Of course a quick google search could have told you that, and it really doesn’t doesn’t affect the story. But given how long you’ve been in a coma, I suppose your ignorance of google is understandable.


Re: Re: Re: Where's the context?

the "Enter" key, representing the carriage return, has not been in vogue as a form navigation tool since the GUI was introduced. By windows 95, Tab was adopted as the form navigation key of choice.

Enter’s a big key, easy to hit by accident while aiming for Shift. Who’d expect a website to accept empty comments anyway? Even in the old days, if someone designed a form such that an accidental keypress would irrevocably submit it while incomplete, we might have complained of bad design.

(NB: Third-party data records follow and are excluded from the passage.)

Lemma found_app name ns a b :
  found name ns (a ++ b) = match found name ns a with Some h => Some h | None => found name ns b end.
Proof.
  unfold found, in_namespace, header_named. by rewrite !map_app, List.filter_app, map_app, find_app.
Qed.

Lemma found_generic name ns prefix n value l :
  str_has "." prefix = false -> is_reserved n = false ->
  found name ns (generic (prefix +:+ "." +:+ n) value :: l)
  = if String.eqb prefix ns && String.eqb n name then Some (GenericHeader n value []) else found name ns l.
Proof.
  intros Hp Hn. rewrite generic_plain by apply dotted_not_reserved. unfold found, in_namespace, header_named.
  cbn [map relocate]. change ("." +:+ n) with (String "." n). rewrite split_at_app by exact Hp.
  unfold setName. rewrite Hn. cbn [List.filter fst].
  destruct (String.eqb prefix ns); [|done]. cbn [map snd List.find getName andb].
  by destruct (String.eqb n name).
Qed.

Lemma found_plain name ns h l : (forall n v p, h <> GenericHeader n v p) ->
  found name ns (h :: l) = if String.eqb "" ns && String.eqb (getName h) name then Some h else found name ns l.
Proof.
  intros Hh. unfold found, in_namespace, header_named. cbn [map].
  assert (Hr : relocate (EmptyString, h) = (EmptyString, h)) by (destruct h; try done; by destruct (Hh name0 value parameters)).
  rewrite Hr. cbn [List.filter fst]. destruct (String.eqb "" ns); [|done]. cbn [map snd List.find andb].
  by destruct (String.eqb (getName h) name).
Qed.

Lemma found_if name ns (b : bool) x y : found name ns (if b then x else y) = if b then found name ns x else found name ns y.
Proof. by destruct b. Qed.

(** What a name and a namespace that are known find, piece by piece. *)
Ltac find_headers :=
  unfold sent_headers, sent_notification_headers, ephemeral_headers, reaction_headers, linphone_namespace, linphone_header,
    imdn_header;
  repeat first [rewrite found_app | rewrite found_if | rewrite found_generic by (vm_compute; reflexivity)
               | rewrite found_plain by done];
  cbn [getName].

(** The prefix of a namespace that is declared among what was sent. *)
Definition prefix_in (uri : string) (l : list Header) (prefix : string) : string :=
  fold_left (fun prefix h => match h with
                             | NsHeader u p => if String.eqb u uri then p else prefix
                             | _ => prefix
                             end) (in_namespace "" (map relocate (map (pair EmptyString) l))) prefix.

Lemma prefix_app uri a b prefix : prefix_in uri (a ++ b) prefix = prefix_in uri b (prefix_in uri a prefix).
Proof. unfold prefix_in, in_namespace. by rewrite !map_app, List.filter_app, map_app, fold_left_app. Qed.

Lemma prefix_generic uri ns n value l prefix : str_has "." ns = false -> str_empty ns = false ->
  prefix_in uri (generic (ns +:+ "." +:+ n) value :: l) prefix = prefix_in uri l prefix.
Proof.
  intros Hp Hn. rewrite generic_plain by apply dotted_not_reserved. unfold prefix_in, in_namespace.
  cbn [map relocate]. change ("." +:+ n) with (String "." n). rewrite split_at_app by exact Hp.
  cbn [List.filter fst]. unfold str_empty in Hn. by rewrite Hn.
Qed.

Lemma prefix_ns uri u p l prefix :
  prefix_in uri (NsHeader u p :: l) prefix = prefix_in uri l (if String.eqb u uri then p else prefix).
Proof. reflexivity. Qed.

Lemma prefix_if uri (b : bool) x y prefix :
  prefix_in uri (if b then x else y) prefix = if b then prefix_in uri x prefix else prefix_in uri y prefix.
Proof. by destruct b. Qed.

Section Found.
Context (room : Room) (m : ChatMessage) (id : string) (contact : option Address) (device to : Address) (date : tm) (c : Content).
Context (Hs : sendable room m id contact device to date c).

#[local] Notation sent := (sent_headers id device to date m).

Lemma found_reply name ns : found name ns (sent_reply_headers m) =
  if str_empty (replyingToMessageId m) then None
  else if (negb (isEphemeral m) && (String.eqb "" ns && String.eqb "NS" name)) then Some (NsHeader linphoneNamespaceTag linphoneNamespace)
  else if String.eqb linphoneNamespace ns && String.eqb linphoneReplyingToMessageIdHeader name
  then Some (GenericHeader linphoneReplyingToMessageIdHeader (replyingToMessageId m) [])
  else if String.eqb linphoneNamespace ns && String.eqb linphoneReplyingToMessageSenderHeader name
  then Some (GenericHeader linphoneReplyingToMessageSenderHeader
               (match replyingToMessageSender m with Some a => address_toString a | None => EmptyString end) [])
  else None.
Proof.
  unfold sent_reply_headers, reply_headers. destruct (s_reply _ _ _ _ _ _ _ _ Hs) as [->|(Ht & a & -> & Ha)]; [done|].
  destruct (str_empty (replyingToMessageId m)); [done|]. cbn [pointed obind]. rewrite found_app. unfold linphone_namespace.
  rewrite found_if. unfold linphone_header. rewrite !found_generic by (vm_compute; reflexivity).
  rewrite found_plain by done. cbn [getName]. change (found name ns []) with (@None Header).
  destruct (isEphemeral m); cbn [negb andb]; [done|]. by destruct (String.eqb "" ns && String.eqb "NS" name).
Qed.

Lemma found_from : found "From" "" sent = Some (FromHeader (asStringUriOnly (without_display_name device)) EmptyString).
Proof. reflexivity. Qed.

Lemma found_to : found "To" "" sent = Some (ToHeader (asStringUriOnly to) (getDisplayName to)).
Proof. reflexivity. Qed.

Ltac find_sent :=
  find_headers; rewrite ?found_reply;
  repeat match goal with |- context [found ?n ?k []] => change (found n k []) with (@None Header) end;
  cbv [linphoneNamespace imdnNamespace linphoneEphemeralHeader linphoneReplyingToMessageIdHeader
       linphoneReplyingToMessageSenderHeader linphoneReactionToMessageIdHeader imdnMessageIdHeader imdnForwardInfoHeader
       imdnDispositionNotificationHeader String.eqb Ascii.eqb Bool.eqb andb negb];
  destruct (refused_date (sent_date date)), (notifications_required m), (isEphemeral m), (str_empty (forwardInfo m)),
    (str_empty (replyingToMessageId m)), (str_empty (reactionToMessageId m)), (linphone_namespace_set m); reflexivity.

Lemma found_date : found "DateTime" "" sent
  = if refused_date (sent_date date) then None else Some (DateTimeHeader (sent_date date) zero_tm "Z").
Proof. find_sent. Qed.

Lemma found_dispositions : found imdnDispositionNotificationHeader imdnNamespace sent
  = if notifications_required m
    then Some (GenericHeader imdnDispositionNotificationHeader (String.concat ", " (disposition_values m)) []) else None.
Proof. find_sent. Qed.

Lemma found_forward : found imdnForwardInfoHeader imdnNamespace sent
  = if notifications_required m && negb (str_empty (forwardInfo m))
    then Some (GenericHeader imdnForwardInfoHeader (forwardInfo m) []) else None.
Proof. find_sent. Qed.

Lemma found_ephemeral : found linphoneEphemeralHeader linphoneNamespace sent
  = if notifications_required m && isEphemeral m
    then Some (GenericHeader linphoneEphemeralHeader (to_dec (ephemeralLifetime m)) []) else None.
Proof. find_sent. Qed.

Lemma found_reply_id : found linphoneReplyingToMessageIdHeader linphoneNamespace sent
  = if notifications_required m && negb (str_empty (replyingToMessageId m))
    then Some (GenericHeader linphoneReplyingToMessageIdHeader (replyingToMessageId m) []) else None.
Proof. find_sent. Qed.

Lemma found_reply_sender : found linphoneReplyingToMessageSenderHeader linphoneNamespace sent
  = if notifications_required m && negb (str_empty (replyingToMessageId m))
    then Some (GenericHeader linphoneReplyingToMessageSenderHeader
                 (match replyingToMessageSender m with Some a => address_toString a | None => EmptyString end) []) else None.
Proof. find_sent. Qed.

Lemma found_reaction : found linphoneReactionToMessageIdHeader linphoneNamespace sent
  = if str_empty (reactionToMessageId m) then None
    else Some (GenericHeader linphoneReactionToMessageIdHeader (reactionToMessageId m) []).
Proof. find_sent. Qed.

Lemma found_no_id : found imdnMessageIdHeader "" sent = None.
Proof. find_sent. Qed.

Lemma found_id : found imdnMessageIdHeader imdnNamespace sent
  = if notifications_required m then Some (GenericHeader imdnMessageIdHeader id []) else None.
Proof. find_sent. Qed.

e-sport should not be part of the swedish sport union

As part of the Riksidrottsf?rbundet (swedish sport federation) we do not want to encourage more childrens to sit home and playing games due to many facts. Not only because it is sedentary, it is also about the social interation which you can not get by sitting ALONE in your room and using bad langauge.

I would say that gym would be a better option if you do not want to do other sports.


Re: e-sport should not be part of the swedish sport union

"it is also about the social interation which you can not get by sitting ALONE in your room and using bad langauge"

Because as we know, nobody ever swears while playing physical sports :rolls eyes:

"I would say that gym would be a better option if you do not want to do other sports."

So is hiking, but after doing that I’d prefer to play some videogames rather than watching crap on TV. Yet, if someone does that competitively and gets good enough to do it semi-professionally, you’d like to denigrate their skills because some other people choose to do it on an amateur basis rather than gawp passively at the box.